An HW würde ich zu einem DC von AMD und einem Mainboard mit 780g(oder besser)von ATI oder GF8300 von Nvidia raten. Auf Intel Seite ist afaik erst ein GF 9300/9400 IGP vergleichbar. Der geht aber etwas mehr ins Geld.

Wie so ein HTPC Vorhaben bei mir aus sah hab ich hier mal niedergeschrieben gehabt:
http://extreme.pcgameshardware.de/t...hrungsbericht-die-fusion-tv-hifi-pc-htpc.html
Bis auf das OS(mittlerweile 7 RC) hat sich da eigentlich nicht mehr viel getan.


----------



## -=Hur-I-caN=- (4. Oktober 2009)

Was sagst du zu der Zusammenstellung?


----------



## Olstyle (4. Oktober 2009)

Sieht gut aus.
Allerdings würde ich als Prozessor eher einen Athlon II X2 240 oder einen der sparsameren "alten" X2 nehmen. Der 5000+ ist gegen die ziemlich ineffektiv.

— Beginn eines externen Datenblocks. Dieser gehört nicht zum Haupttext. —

(** Zeros, digits and the padding on the right. *)
Lemma body_says end_ prec i tmp w : 0 <= i <= prec -> prec <= 32767 -> i <= Z.of_nat (length tmp) -> -32767 <= w <= 32767 ->
  says end_ ((repeat (prec - i) 48 ++ rev (take (Z.to_nat i) tmp)) ++ repeat w 32) tt
    (zeros_loop (Z.to_nat (wraps 16 (prec - 1)) + 2) end_ i prec;; digits_out (Z.to_nat i) end_ tmp;;
     pad end_ 32 w;; mret tt).
Proof.
  intros Hi Hp Ht Hw. rewrite <- app_assoc.
  eapply says_bind; [apply zeros_loop_says; [lia|lia|rewrite s16_small by lia; lia]|].
  eapply says_bind; [apply digits_out_says; lia|]. rewrite <- (app_nil_r (repeat w 32)).
  eapply says_bind; [apply pad_says; lia|]. apply says_ret.
Qed.

Lemma number_out_says end_ num s spec spec5 i tmp :
  let w := field_width spec5 in let prec := precision spec5 in
  -32764 <= w <= 32767 -> 0 <= i <= prec -> prec <= 32767 -> i <= Z.of_nat (length tmp) ->
  base spec5 = base spec -> has LEFT spec5 = has LEFT spec ->
  has ZEROPAD spec5 = has ZEROPAD spec && negb (has LEFT spec) ->
  sign_text num spec = (if negb (s =? 0) then [s] else []) ->
  let front := sign_text num spec ++ prefix_text num spec in
  let body := repeat (prec - i) 48 ++ rev (take (Z.to_nat i) tmp) in
  says end_ (if has LEFT spec then front ++ body ++ repeat w 32
             else if has ZEROPAD spec then front ++ repeat w 48 ++ body else repeat w 32 ++ front ++ body) tt
    (number_out end_ s (has SPECIAL spec && negb (base spec =? 10)) (num =? 0) (lower_case spec) i tmp spec5).
Proof.
  intros w prec Hw Hi Hp Ht Eb EL EZ Es front body. unfold number_out, front. rewrite has_lor, EZ, EL.
  assert (u8 (32 + Z.land (flags spec5) ZEROPAD) = if has ZEROPAD spec && negb (has LEFT spec) then 48 else 32) as ->.
  { rewrite <- EZ. change ZEROPAD with (2 ^ 4). rewrite land_flag by lia. by destruct (has (2 ^ 4) spec5). }
  pose proof (says_prefix end_ num spec (base spec5) (lower_case spec) (eq_sym Eb) eq_refl) as Hpre.
  assert (says end_ (sign_text num spec) tt (if negb (s =? 0) then putc end_ s else mret tt)) as Hsig
    by (rewrite Es; apply says_if; intros _; [apply says_putc|apply says_ret]).
  fold w prec. destruct (has LEFT spec), (has ZEROPAD spec); cbn [andb negb orb].
  1, 2: eapply says_bind0; [apply says_ret|]; rewrite <- app_assoc; (eapply says_bind; [exact Hsig|]);
    (eapply says_bind; [exact Hpre|]); (eapply says_bind0; [apply says_ret|]); apply body_says; lia.
  - eapply says_bind0; [apply says_ret|]. rewrite <- app_assoc. eapply says_bind; [exact Hsig|]. eapply says_bind; [exact Hpre|].
    eapply says_bind; [apply pad_says; lia|]. rewrite <- (app_nil_r body).
    rewrite <- (repeat_nonpos (Z.min (w - 1) (-1)) 32) by lia. apply body_says; lia.
  - eapply says_bind; [apply pad_says; lia|]. rewrite <- app_assoc. eapply says_bind; [exact Hsig|]. eapply says_bind; [exact Hpre|].
    rewrite <- (app_nil_l body). rewrite <- (repeat_nonpos (Z.min (w - 1) (-1)) 32) at 1 by lia.
    eapply says_bind; [apply pad_says; lia|]. rewrite <- (app_nil_r body).
    rewrite <- (repeat_nonpos (Z.min (Z.min (w - 1) (-1) - 1) (-1)) 32) by lia. apply body_says; lia.
Qed.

Ausserdem solltest du das NT nicht vergessen  .


----------



## »EraZeR« (4. Oktober 2009)

Sind 2gb Ram nicht ein bischen viel für einen HTPC? Da reichen doch locker 1gb.


----------



## Olstyle (4. Oktober 2009)

Vista und Seven sind mit unter 2GB doch ziemlich unterversorgt. Und kosten tut Ram ja auch nicht mehr soo viel.


----------



## schaoli (4. Oktober 2009)

Also das hier ist mein Home-PC.

Das ist mein Gehäuse:

ALTERNATE - HARDWARE - Gehäuse - Desktop/HTPC - Thermaltake DH101 VF7001BNS


Drinnen Stecken:
8GB DDR2 Ram
Core2Duo E8600 @2,8GHZ
GTX 260 1GB RAm
DVD-Laufwerk
Sat TV Karte 
und ganz wichtig für guten sound:
Creative X-fi Elite Pro


ernsehen klappt damit perfekt und das sys ist wirklich schön leise beim TV schauen.
Als software läuft Win7 MediaCenter


----------



## Olstyle (4. Oktober 2009)

Schön für dich, aber vollkommen am Thema dabei.
Beim nächsten mal wird gelöscht  .


----------



## schaoli (4. Oktober 2009)

Olstyle schrieb:


> Schön für dich, aber vollkommen am Thema dabei.
> Beim nächsten mal wird gelöscht  .




Hö? Wieso? Meine Empfehlung für ein Mediacenter!
Für nen ordentlichen HTPC braucht man ordentlich Leistung....man will ja nicht nur TV sehen und DVD gucken, man will ja auch mal im inet surfen und parallel ne sendung aufnehmen, und da sind 2GB viel zu wenig!

Ich hatte mal einen HTPC mit 2GB DDR800 und einem CoreDuo @2GHz, da konnte man nichtmal SDTV ruckelfrei gucken, geschweige denn HDTV!


----------



## Olstyle (4. Oktober 2009)

Dann war deine Graka wohl nicht so der Hit.
Mit 2gb, 780g und Athlon 4850e sind Blu-ray und HDTV jedenfalls drin und auch surfen bei paralleler Aufnahme ist kein Problem.


----------



## schaoli (4. Oktober 2009)

Olstyle schrieb:


> Dann war deine Graka wohl nicht so der Hit.
> Mit 2gb, 780g und Athlon 4850e sind Blu-ray und HDTV jedenfalls drin und auch surfen bei paralleler Aufnahme ist kein Problem.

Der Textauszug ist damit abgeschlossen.